Would you please return the line containing "UserDocument * list" and all the lines after it through the end of the records below, unchanged and on their own?

• • • • • • •

(** Modelled from the spec: [UserService] is declared in
    [src/users/user.service], which is missing; the collection is kept
    as the list of its documents in insertion order, and a query by id
    selects the first document with that id. *)
Definition findById (userId : JsVal) (users : list UserDocument)
    : option UserDocument :=
  match userId with
  | JStr s => List.find (fun u => String.eqb (_id u) s) users
  | _ => None
  end.

(** Modelled from the spec: [getById(userId) -> UserRecord | fails
    NotFound] of the missing [UserService]. *)
Definition getById (userId : JsVal) (users : list UserDocument)
    : Exn + UserDocument :=
  match findById userId users with
  | Some user => inr user
  | None => inl NotFound
  end.

(** Modelled from the spec: [getByEmail(email) -> UserRecord | fails
    NotFound] of the missing [UserService]. *)
Definition getByEmail (email' : JsVal) (users : list UserDocument)
    : Exn + UserDocument :=
  match List.find (fun u => bool_decide (email u = email')) users with
  | Some user => inr user
  | None => inl NotFound
  end.

(** Modelled from the spec: [create(name, email) -> UserRecord (assigns
    new userId)] of the missing [UserService]; the new document holds no
    refresh token and its id occurs in no other document. *)
Definition create (name' email' : JsVal) (users : list UserDocument)
    : UserDocument * list UserDocument :=
  let user := mkUser (fresh (_id <$> users)) name' email' None in
  (user, (users ++ [user])%list).

(** Modelled from the spec: [saveRefreshToken(userId, token | absent) ->
    void] of the missing [UserService]; the one stored value is
    overwritten, and nothing happens when no document has the id. *)
Fixpoint saveRefreshToken (userId : JsVal) (token : option string)
    (users : list UserDocument) : list UserDocument :=
  match users with
  | [] => []
  | u :: rest =>
      if bool_decide (JStr (_id u) = userId)
      then mkUser (_id u) (name u) (email u) token :: rest
      else u :: saveRefreshToken userId token rest
  end.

• • • • • • •

- _Exercise output_
    : UserDocument * list UserDocument :=
  let user := mkUser (fresh (_id <$> users)) name' email' None in
  (user, (users ++ [user])%list).

(** Modelled from the spec: [saveRefreshToken(userId, token | absent) ->
    void] of the missing [UserService]; the one stored value is
    overwritten, and nothing happens when no document has the id. *)
Fixpoint saveRefreshToken (userId : JsVal) (token : option string)
    (users : list UserDocument) : list UserDocument :=
  match users with
  | [] => []
  | u :: rest =>
      if bool_decide (JStr (_id u) = userId)
      then mkUser (_id u) (name u) (email u) token :: rest
      else u :: saveRefreshToken userId token rest
  end.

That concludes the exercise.